Faked video of plane crashing into Pentagon

Carrol Cox cbcox at ilstu.edu
Sat Mar 16 14:26:12 PST 2002


I simply can't get interested into any arguments specifically on the Pentagon crash, but a post I recently wrote for the marxism list deals, I think, with the _political_ issues involved.

Carrol


>From the Marxism List:

David Altman wrote:
>
> BBC News Online: Audio/Video:
> Programmes: Newsnight: Archive
>
> Anthrax attacks 14/3/02
>
> A Newsnight investigation raised the possibility that there was a
> secret CIA project to investigate methods of sending anthrax
> through the mail which went madly out of control. [CLIP]
>

This offers an occasion for a useful set of distinctions. I do not know whether this actually happened or not, and if it did happen we may or may not ever know it for sure.

_But_ the claim here is a reasonable one, and not to be confused with the sort of claims which are usually included under the label of "conspiracy theory." Various military and other state agencies regularly do engage in such "investigations," and almost always if they "go bad," the agency concerned (whether state or private corporation for that matter) will almost always try to keep it secret. (Iran/Contra is only the best known of various limited "conspiracies" of this sort which regularly occur.) And the 'hope' for secrecy is not irrational, since also such actions do not involve the sort of (fantastically) elaborate planning and the large number of people which (for example) the various conspiracy theories re 9/11 presuppose -- nor is part of their 'appeal' the racist assumptions which lurk below the surface of most conspiracy theories of 9/11.

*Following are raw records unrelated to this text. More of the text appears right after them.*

(** creating a mapping extends the inode's block map and nothing else:
    while the inode has an unused extent and the device a free block,
    [idkfs_get_block] returns a block, the same block is found again for that
    logical block, every other logical block keeps its own, and a block that
    is new is the next one of the inode's tier. *)
Theorem get_block_maps s ii i :
  Forall (λ e, 0 ≤ x_logical e < 18446744073709551616) (ii_extents ii) →
  Exists (λ e, x_len e = 0) (ii_extents ii) → 0 ≤ i < 18446744073709551615 →
  0 < next_of (ii_tier ii) (isb s) < 18446744073709551616 → k_free_blocks (isb s) ≠ 0 →
  ∃ s' ii' p new, idkfs_get_block s ii i true = (s', ii', mkBh (Some p) new, 0) ∧
    idkfs_get_block s' ii' i false = (s', ii', mkBh (Some p) false, 0) ∧
    (∀ i', ext_find (ii_extents ii') i' =
       if i' =? i then Some p else ext_find (ii_extents ii) i') ∧
    (new = false ↔ ext_find (ii_extents ii) i = Some p) ∧
    (new = true → p = next_of (ii_tier ii) (isb s)).
Proof.
  intros Hr Hu Hi Hn Hf. unfold idkfs_get_block.
  destruct (ext_find (ii_extents ii) i) as [p|] eqn:E.
  { exists s, ii, p, false. rewrite E. split_and!; try done. intros i'. zcase; [by subst|done]. }
  cbn [negb]. destruct (idkfs_alloc_tiered s (ii_tier ii)) as [s' p] eqn:Ha.
  apply alloc_spec in Ha as [(? & _)|(_ & -> & _)]; [done|].
  rewrite (proj2 (Z.eqb_neq _ 0)) by lia. set (p := next_of _ _) in *.
  destruct (ext_insert_spec (ii_extents ii) i p) as [[Hall _]|(j & e & Hj & He & ->)].
  { apply Exists_exists in Hu as (e & He & ?). by apply Hall in He. }
  assert (∀ i', ext_find (<[j := mkExtent i p 1 (x_checksum e)]> (ii_extents ii)) i' =
    if i' =? i then Some p else ext_find (ii_extents ii) i') as Hmap.
  { intros i'. apply ext_find_fill; try done; [|lia]. by apply (Forall_lookup_1 _ _ _ _ Hr Hj). }
  eexists _, _, p, true. split; [done|]. cbn [ii_extents]. rewrite Hmap, Z.eqb_refl.
  split_and!; done.
Qed.
(** [create] and [list]. *)
Lemma snapper_refines_witness :
  ∃ files, snapper_main slow_env 4 demo_time
      [lit "--image"; lit "disk.img"; lit "--store"; lit "snaps"; lit "create"; lit "first"]
      demo_files = Some (files, 0, lit "created snapshot 0001 (first)" ++ [10]) ∧
    store_rep files (lit "snaps") (mkStore [mkSnap 1 demo_time (lit "first") [1; 2; 3]] 2) ∧
    ∃ files', snapper_main slow_env 4 [] (snap_args (lit "disk.img") (lit "snaps") SList) files =
      Some (files', 0, lit "0001  2024-01-02 03:04:05  first" ++ [10]).
Proof.
  assert (short_store (lit "snaps")) as Hst by (by vm_compute; lia).
  assert (env_store slow_env (lit "snaps")) as Hes by by split.
  assert (∀ a, fuel_ok 4 a [1; 2; 3] ↔ Forall (λ s, (length (as_image s) < 4)%nat) (a_snaps a)) as Hfuel.
  { intros a. unfold fuel_ok. cbn. split; [by intros []|]. intros H. split; [lia|exact H]. }
  destruct (snapper_refines slow_env 4 (lit "disk.img") (lit "snaps") demo_files (mkStore [] 1)
    [1; 2; 3] (SCreate demo_time (lit "first")) Hes (eg_progress _ slow_env_good) Hst
    demo_outside demo_store_rep (lookup_singleton_eq _ _) (proj2 (Hfuel (mkStore [] 1)) (Forall_nil_2 _))
    demo_create_ok) as (files & status & out & Hm & [Hs|[Hw _]] & _);
    [|by destruct Hw; apply env_good_works, slow_env_good].
  destruct Hs as (-> & -> & Hr & Himg & _). exists files.
  split; [exact Hm|]. split; [exact Hr|].
  destruct (snapper_refines slow_env 4 (lit "disk.img") (lit "snaps") files _ [1; 2; 3] SList Hes
    (eg_progress _ slow_env_good) Hst demo_outside Hr Himg)
    as (files' & status & out & Hm' & [Hs|[Hw _]] & _).
  - apply Hfuel. constructor; [cbn; lia|constructor].
  - done.
  - destruct Hs as (-> & -> & _). exists files'. exact Hm'.
  - by destruct Hw; apply env_good_works, slow_env_good.
Defined.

But note, even in the case of a "reasonable hypothesis" such as this one on the anthrax attacks, the political gain of spending time establishing it is very slight, and probably only detracts from more important agitational tasks. The Iran/Contra connection was established clearly and publicized through establsihment sources. What did it gain us? Nothing! To focus on such matters, I believe, exhibits at bottom a despair as to the potential political capacity of the working class and an undue awe at the might of capital. We have to build our politics on the firm foundation of everyday, in-the-open capitalist society. (Actually, focus on such events as Iran/Contra is more a left-liberal than a revolutionary concern: they illustrate not the fundamental contradictions of capital but rather the liberal assumptions that all would be well if only we could eliminate bad people from the ruling elite.

Conspiratorial theories, even when true, are essentially anti-marxist.

Carrol ---------------

P.S., ref. "racist assumptions" in this post. We had discussed this last September on the marxism list. I had argued that the (more or less hidden)assumption behind all conspiracy theories of 9/11 (or at least the assumption that they appealed to) was that those stupid Arabs were not capable of something sophisticated like the 9/11 attacks. The same sort of racism operated in the Rosenberg case: the assumption (quite overt at the time) was that those stupid Russian peasants could never have built a nuclear device by themselves so they must have stolen it from the bright americans.